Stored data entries
Content starts

(* ===== verification/Hub.v ===== *)
(** The room hub: crates/server/src/hub.rs.

    One broadcast channel per room.  tokio's channel keeps the last
    [CAPACITY] messages for each receiver: a slower receiver loses the oldest
    ones and learns how many on its next read. *)
From S2P Require Import Prelude.

Module Hub.

Definition CAPACITY : nat := 256.

Section Hub.
Context {T : Type}.

(** A receiver's end of the channel. *)
Record Receiver := mk_rx { rx_queue : list T; rx_lagged : nat }.

(** A room's channel: its receivers by id (a dropped receiver is removed). *)
Definition Room : Type := gmap nat Receiver.

Record HubState := mk_hub { rooms : gmap string (gmap nat Receiver); next_rx : nat }.

Definition hub_new : HubState := mk_hub ∅ 0.

(** [Hub::subscribe]: a fresh receiver sees only what is published after. *)
Definition subscribe (h : HubState) (room : string) : nat * HubState :=
  let rx := next_rx h in
  (rx, mk_hub (<[room := <[rx := mk_rx [] 0]> (default ∅ (rooms h !! room))]> (rooms h)) (S rx)).

(** The receiver end goes away with the connection. *)
Definition drop_rx (h : HubState) (room : string) (rx : nat) : HubState :=
  mk_hub (alter (delete rx) room (rooms h)) (next_rx h).

(** One message reaches one receiver. *)
Definition offer (row : T) (r : Receiver) : Receiver :=
  if decide (length (rx_queue r) < CAPACITY)%nat
  then mk_rx (rx_queue r ++ [row]) (rx_lagged r)
  else mk_rx (tail (rx_queue r) ++ [row]) (S (rx_lagged r)).

(** [Hub::publish]: sending on a channel without receivers fails, and the
    room is removed. *)
Definition publish (h : HubState) (room : string) (row : T) : HubState :=
  match rooms h !! room with
  | None => h
  | Some rxs =>
      if decide (rxs = ∅) then mk_hub (delete room (rooms h)) (next_rx h)
      else mk_hub (<[room := offer row <$> rxs]> (rooms h)) (next_rx h)
  end.

(** [Hub::open_rooms]. *)
Definition open_rooms (h : HubState) : nat := size (rooms h).

Inductive Recv := Received (row : T) | Lagged (missed : nat) | Pending.

(** [Receiver::recv]: a lag is reported once, before what is left. *)
Definition recv (r : Receiver) : Recv * Receiver :=
  match rx_lagged r with
  | S _ => (Lagged (rx_lagged r), mk_rx (rx_queue r) 0)
  | O =>
      match rx_queue r with
      | [] => (Pending, r)
      | row :: q => (Received row, mk_rx q 0)
      end
  end.

Definition receiver (h : HubState) (room : string) (rx : nat) : option Receiver :=
  rooms h !! room ≫= (.!! rx).

(** Publishing [rows] one after another. *)
Definition publish_all (h : HubState) (room : string) (l : list T) : HubState :=
  foldl (fun h row => publish h room row) h l.

Lemma receiver_publish h room room' row rx :
  receiver (publish h room row) room' rx =
    if decide (room = room') then offer row <$> receiver h room' rx else receiver h room' rx.
Proof.
  unfold receiver, publish. destruct (rooms h !! room) as [rxs|] eqn:E.
  - destruct (decide (rxs = ∅)) as [->|Hne]; simpl.
    + case_decide as Hr; [subst room'|].
      * by rewrite lookup_delete_eq, E.
      * by rewrite lookup_delete_ne.
    + case_decide as Hr; [subst room'|].
      * rewrite lookup_insert_eq, E. simpl. apply lookup_fmap.
      * by rewrite lookup_insert_ne.
  - case_decide as Hr; [subst room'|done]. by rewrite E.
Qed.

Lemma offers_queue l r :
  (length (rx_queue r) + length l <= CAPACITY)%nat ->
  foldl (fun r row => offer row r) r l = mk_rx (rx_queue r ++ l) (rx_lagged r).
Proof.
  revert r. induction l as [|row l IH]; intros r Hl; simpl in *.
  - rewrite app_nil_r. by destruct r.
  - unfold offer at 2. rewrite decide_True by lia. rewrite IH.
    + simpl. by rewrite <- app_assoc.
    + simpl. rewrite length_app. simpl. lia.
Qed.

Lemma receiver_publish_all h room room' l rx :
  receiver (publish_all h room l) room' rx =
    if decide (room = room') then (fun r => foldl (fun r row => offer row r) r l) <$> receiver h room' rx
    else receiver h room' rx.
Proof.
  revert h. induction l as [|row l IH]; intros h; simpl.
  - destruct (receiver h room' rx); by case_decide.
  - unfold publish_all in *. simpl. rewrite IH, receiver_publish.
    case_decide; [|done]. by destruct (receiver h room' rx).
Qed.

(** Rooms do not leak, and a receiver that keeps up gets everything
    published to its room in order: after up to [CAPACITY] unread messages
    its queue is exactly those appended, and receivers of other rooms are
    untouched. *)
Theorem publish_reaches_room h room l room' rx r :
  receiver h room' rx = Some r ->
  (length (rx_queue r) + length l <= CAPACITY)%nat ->
  receiver (publish_all h room l) room' rx =
    Some (if decide (room = room') then mk_rx (rx_queue r ++ l) (rx_lagged r) else r).
Proof.
  intros Hr Hl. rewrite receiver_publish_all, Hr. case_decide; [|done]. simpl. by rewrite offers_queue.
Qed.

(** A room nobody listens to is dropped by the next publish. *)
Lemma publish_drops_empty h room row :
  rooms h !! room = Some ∅ -> rooms (publish h room row) !! room = None.
Proof. intros E. unfold publish. rewrite E, decide_True by done. simpl. apply lookup_delete_eq. Qed.
End Hub.

Lemma publish_reaches_room_witness :
  let h := (subscribe (subscribe hub_new "r1").2 "r2").2 in
  receiver (publish_all h "r1" [7; 8]) "r1" 0 = Some (mk_rx [7; 8] 0) /\
  receiver (publish_all h "r1" [7; 8]) "r2" 1 = Some (mk_rx [] 0).
Proof.
  intros h. split.
  - apply (publish_reaches_room h "r1" [7; 8] "r1" 0 (mk_rx [] 0)); [done|]. simpl. unfold CAPACITY. lia.
  - apply (publish_reaches_room h "r1" [7; 8] "r2" 1 (mk_rx [] 0)); [done|]. simpl. unfold CAPACITY. lia.
Defined.

#[global] Arguments Receiver : clear implicits.
#[global] Arguments HubState : clear implicits.
End Hub.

Content ends

## Exercise instructions
List the lines of the records where "after" occurs.

## Result of the exercise
(** [Hub::subscribe]: a fresh receiver sees only what is published after. *)
(** Publishing [rows] one after another. *)
    published to its room in order: after up to [CAPACITY] unread messages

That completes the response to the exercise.